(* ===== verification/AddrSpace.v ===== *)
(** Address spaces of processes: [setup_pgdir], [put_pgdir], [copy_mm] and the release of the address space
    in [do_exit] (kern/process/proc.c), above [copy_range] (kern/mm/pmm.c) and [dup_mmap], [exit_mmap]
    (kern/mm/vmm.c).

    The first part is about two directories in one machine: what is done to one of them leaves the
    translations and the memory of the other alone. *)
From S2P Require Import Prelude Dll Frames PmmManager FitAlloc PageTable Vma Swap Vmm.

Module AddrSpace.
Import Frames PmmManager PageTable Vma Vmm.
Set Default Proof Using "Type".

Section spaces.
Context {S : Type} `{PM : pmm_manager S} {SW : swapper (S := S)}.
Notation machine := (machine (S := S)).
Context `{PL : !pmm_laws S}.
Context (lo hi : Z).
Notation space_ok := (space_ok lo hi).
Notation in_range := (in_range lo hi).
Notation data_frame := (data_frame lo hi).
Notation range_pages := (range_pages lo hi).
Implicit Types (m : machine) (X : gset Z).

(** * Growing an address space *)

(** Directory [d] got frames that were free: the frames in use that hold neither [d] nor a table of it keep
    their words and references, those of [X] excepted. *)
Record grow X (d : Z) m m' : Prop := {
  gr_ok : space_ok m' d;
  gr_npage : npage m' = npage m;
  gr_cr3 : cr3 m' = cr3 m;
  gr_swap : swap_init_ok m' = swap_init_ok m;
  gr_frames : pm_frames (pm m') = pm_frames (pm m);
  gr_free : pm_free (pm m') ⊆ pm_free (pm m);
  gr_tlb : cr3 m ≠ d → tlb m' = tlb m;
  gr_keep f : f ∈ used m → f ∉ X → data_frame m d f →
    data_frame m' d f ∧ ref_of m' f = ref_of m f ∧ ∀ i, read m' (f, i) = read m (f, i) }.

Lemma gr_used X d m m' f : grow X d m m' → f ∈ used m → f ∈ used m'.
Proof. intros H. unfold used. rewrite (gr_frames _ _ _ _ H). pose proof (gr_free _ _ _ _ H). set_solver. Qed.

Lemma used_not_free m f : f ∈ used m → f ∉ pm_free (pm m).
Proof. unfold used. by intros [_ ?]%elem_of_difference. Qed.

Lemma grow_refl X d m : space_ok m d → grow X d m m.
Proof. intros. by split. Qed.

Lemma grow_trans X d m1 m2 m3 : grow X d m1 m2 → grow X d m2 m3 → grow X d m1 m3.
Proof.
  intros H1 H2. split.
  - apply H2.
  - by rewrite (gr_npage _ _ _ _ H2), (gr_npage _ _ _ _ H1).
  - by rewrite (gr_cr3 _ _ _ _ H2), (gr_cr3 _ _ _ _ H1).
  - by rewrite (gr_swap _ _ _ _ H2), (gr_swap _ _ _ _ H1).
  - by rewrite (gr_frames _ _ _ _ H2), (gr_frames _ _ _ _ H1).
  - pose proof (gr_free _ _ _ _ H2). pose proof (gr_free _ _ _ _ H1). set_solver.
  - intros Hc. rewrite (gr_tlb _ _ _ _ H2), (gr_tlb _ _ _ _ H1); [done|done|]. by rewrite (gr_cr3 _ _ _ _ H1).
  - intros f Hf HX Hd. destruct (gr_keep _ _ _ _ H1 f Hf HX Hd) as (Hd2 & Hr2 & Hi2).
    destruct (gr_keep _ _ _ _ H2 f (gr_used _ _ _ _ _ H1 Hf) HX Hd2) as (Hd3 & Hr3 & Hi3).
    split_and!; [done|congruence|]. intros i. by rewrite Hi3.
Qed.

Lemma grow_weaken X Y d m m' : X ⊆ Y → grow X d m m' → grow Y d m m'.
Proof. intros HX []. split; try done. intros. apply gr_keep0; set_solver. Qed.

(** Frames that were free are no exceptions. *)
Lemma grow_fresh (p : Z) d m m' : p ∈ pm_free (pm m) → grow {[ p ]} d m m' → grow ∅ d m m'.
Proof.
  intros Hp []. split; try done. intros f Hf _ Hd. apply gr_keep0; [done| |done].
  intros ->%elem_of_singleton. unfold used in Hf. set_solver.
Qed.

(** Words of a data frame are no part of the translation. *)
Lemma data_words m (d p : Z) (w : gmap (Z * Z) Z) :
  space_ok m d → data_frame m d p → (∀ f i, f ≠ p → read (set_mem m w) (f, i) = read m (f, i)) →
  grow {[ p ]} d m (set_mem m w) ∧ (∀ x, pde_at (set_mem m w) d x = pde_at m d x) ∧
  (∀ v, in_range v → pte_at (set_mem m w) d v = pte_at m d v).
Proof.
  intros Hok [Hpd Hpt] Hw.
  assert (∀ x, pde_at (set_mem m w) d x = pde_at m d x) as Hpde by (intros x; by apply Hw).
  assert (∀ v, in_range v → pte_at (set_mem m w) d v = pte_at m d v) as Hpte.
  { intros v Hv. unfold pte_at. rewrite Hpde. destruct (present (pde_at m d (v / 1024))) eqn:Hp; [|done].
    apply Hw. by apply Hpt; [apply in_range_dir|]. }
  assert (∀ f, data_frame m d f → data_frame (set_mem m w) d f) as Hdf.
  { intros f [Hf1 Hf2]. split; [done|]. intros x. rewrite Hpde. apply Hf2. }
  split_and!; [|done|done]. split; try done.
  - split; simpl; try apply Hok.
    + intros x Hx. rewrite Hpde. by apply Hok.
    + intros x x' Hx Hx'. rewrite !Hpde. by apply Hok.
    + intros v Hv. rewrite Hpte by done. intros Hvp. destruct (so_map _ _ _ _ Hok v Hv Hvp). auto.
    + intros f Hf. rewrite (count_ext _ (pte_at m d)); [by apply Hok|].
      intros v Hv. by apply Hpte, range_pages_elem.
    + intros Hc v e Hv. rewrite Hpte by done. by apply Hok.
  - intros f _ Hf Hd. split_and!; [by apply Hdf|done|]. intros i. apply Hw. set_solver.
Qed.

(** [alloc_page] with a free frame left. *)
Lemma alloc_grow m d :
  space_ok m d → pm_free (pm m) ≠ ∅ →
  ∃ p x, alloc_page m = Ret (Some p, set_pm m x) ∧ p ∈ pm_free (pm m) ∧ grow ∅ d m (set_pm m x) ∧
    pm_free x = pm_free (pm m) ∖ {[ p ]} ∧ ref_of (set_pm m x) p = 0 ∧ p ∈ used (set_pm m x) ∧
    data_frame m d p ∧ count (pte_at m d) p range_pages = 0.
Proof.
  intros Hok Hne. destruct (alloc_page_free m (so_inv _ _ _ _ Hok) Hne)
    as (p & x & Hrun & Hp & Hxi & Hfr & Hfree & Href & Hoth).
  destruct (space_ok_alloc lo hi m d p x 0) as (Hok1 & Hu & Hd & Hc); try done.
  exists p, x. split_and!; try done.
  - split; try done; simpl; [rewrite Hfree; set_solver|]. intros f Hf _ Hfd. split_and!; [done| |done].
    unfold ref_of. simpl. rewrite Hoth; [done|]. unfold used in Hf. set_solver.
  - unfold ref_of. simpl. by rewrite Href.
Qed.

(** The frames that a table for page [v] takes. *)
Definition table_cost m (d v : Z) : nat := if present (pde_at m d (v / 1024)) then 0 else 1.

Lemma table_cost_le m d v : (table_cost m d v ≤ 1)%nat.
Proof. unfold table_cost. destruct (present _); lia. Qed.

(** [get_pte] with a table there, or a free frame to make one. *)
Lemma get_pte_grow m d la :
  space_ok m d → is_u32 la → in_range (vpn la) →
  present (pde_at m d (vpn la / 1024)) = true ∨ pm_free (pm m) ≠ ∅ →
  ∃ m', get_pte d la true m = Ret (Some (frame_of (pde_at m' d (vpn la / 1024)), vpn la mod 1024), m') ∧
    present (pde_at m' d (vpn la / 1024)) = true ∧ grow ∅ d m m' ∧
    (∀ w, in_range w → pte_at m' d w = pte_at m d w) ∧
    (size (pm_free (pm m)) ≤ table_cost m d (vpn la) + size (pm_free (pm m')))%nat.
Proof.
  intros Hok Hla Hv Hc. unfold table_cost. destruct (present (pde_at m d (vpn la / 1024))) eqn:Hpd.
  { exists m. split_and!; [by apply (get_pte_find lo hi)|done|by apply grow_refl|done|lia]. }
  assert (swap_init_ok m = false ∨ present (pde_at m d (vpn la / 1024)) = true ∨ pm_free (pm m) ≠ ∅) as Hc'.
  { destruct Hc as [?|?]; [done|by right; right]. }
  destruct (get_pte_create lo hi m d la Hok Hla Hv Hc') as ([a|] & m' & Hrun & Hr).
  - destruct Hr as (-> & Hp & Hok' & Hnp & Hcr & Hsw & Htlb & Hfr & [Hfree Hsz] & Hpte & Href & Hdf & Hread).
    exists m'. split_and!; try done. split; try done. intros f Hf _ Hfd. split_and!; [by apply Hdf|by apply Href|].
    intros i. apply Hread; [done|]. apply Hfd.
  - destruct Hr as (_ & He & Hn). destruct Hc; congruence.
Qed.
* * * *
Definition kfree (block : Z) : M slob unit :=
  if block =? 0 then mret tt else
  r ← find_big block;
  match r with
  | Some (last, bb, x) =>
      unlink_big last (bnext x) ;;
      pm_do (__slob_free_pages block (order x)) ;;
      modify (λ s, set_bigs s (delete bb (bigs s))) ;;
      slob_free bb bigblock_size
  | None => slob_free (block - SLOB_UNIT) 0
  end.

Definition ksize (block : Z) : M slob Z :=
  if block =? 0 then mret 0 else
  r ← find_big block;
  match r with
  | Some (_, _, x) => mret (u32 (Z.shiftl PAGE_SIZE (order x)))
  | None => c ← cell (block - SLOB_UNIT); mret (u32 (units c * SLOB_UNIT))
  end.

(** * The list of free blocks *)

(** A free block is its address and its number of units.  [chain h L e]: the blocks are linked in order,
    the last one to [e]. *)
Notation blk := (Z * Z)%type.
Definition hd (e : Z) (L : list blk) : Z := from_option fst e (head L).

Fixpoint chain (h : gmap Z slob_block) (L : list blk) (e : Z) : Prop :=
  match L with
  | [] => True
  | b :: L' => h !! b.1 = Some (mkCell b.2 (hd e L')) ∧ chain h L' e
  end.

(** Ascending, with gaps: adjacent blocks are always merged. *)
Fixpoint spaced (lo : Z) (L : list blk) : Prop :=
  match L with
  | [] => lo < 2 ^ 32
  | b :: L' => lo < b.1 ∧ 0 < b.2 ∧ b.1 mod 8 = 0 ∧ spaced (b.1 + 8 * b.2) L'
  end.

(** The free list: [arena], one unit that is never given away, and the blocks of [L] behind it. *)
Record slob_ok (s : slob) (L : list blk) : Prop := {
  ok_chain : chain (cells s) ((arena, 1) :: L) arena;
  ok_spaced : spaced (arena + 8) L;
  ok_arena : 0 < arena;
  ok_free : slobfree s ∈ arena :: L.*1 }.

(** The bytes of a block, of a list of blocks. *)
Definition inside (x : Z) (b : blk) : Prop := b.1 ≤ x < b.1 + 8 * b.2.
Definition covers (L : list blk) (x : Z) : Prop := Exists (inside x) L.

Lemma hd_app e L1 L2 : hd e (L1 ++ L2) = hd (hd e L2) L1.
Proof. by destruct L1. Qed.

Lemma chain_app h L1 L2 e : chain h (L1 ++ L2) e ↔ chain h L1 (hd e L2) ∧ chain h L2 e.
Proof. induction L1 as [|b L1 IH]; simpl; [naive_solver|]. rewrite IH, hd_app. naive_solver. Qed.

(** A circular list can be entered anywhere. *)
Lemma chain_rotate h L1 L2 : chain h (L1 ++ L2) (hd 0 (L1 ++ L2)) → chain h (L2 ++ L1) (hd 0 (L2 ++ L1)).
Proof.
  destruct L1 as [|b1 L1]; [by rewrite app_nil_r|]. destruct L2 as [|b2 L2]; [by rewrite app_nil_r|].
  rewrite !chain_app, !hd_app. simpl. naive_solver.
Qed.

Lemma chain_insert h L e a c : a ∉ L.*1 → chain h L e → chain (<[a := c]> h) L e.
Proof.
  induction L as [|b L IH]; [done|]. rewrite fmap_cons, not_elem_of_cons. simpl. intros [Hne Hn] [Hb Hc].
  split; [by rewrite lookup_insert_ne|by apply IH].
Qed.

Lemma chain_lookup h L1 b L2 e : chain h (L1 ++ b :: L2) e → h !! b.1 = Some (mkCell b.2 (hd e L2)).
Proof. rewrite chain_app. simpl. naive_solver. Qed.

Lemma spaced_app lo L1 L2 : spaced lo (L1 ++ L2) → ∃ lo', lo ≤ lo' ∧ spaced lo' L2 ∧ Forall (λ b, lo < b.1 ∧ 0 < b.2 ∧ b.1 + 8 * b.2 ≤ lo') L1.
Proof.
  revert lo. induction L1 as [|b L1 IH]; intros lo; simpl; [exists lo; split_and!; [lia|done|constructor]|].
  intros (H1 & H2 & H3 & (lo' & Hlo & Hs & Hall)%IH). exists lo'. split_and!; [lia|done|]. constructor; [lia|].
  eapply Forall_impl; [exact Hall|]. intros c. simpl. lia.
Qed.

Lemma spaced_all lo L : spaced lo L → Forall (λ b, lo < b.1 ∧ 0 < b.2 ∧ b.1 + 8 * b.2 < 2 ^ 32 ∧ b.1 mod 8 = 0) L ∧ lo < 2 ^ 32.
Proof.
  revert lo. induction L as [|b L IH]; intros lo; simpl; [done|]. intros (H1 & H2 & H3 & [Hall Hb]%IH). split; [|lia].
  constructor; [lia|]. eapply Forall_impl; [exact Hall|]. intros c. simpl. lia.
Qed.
* * * *
> [Work order]
Copy every line in the listing above where the string "congruence" turns up.

> [Solution to this task]
    split_and!; [done|congruence|]. intros i. by rewrite Hi3.
  - destruct Hr as (_ & He & Hn). destruct Hc; congruence.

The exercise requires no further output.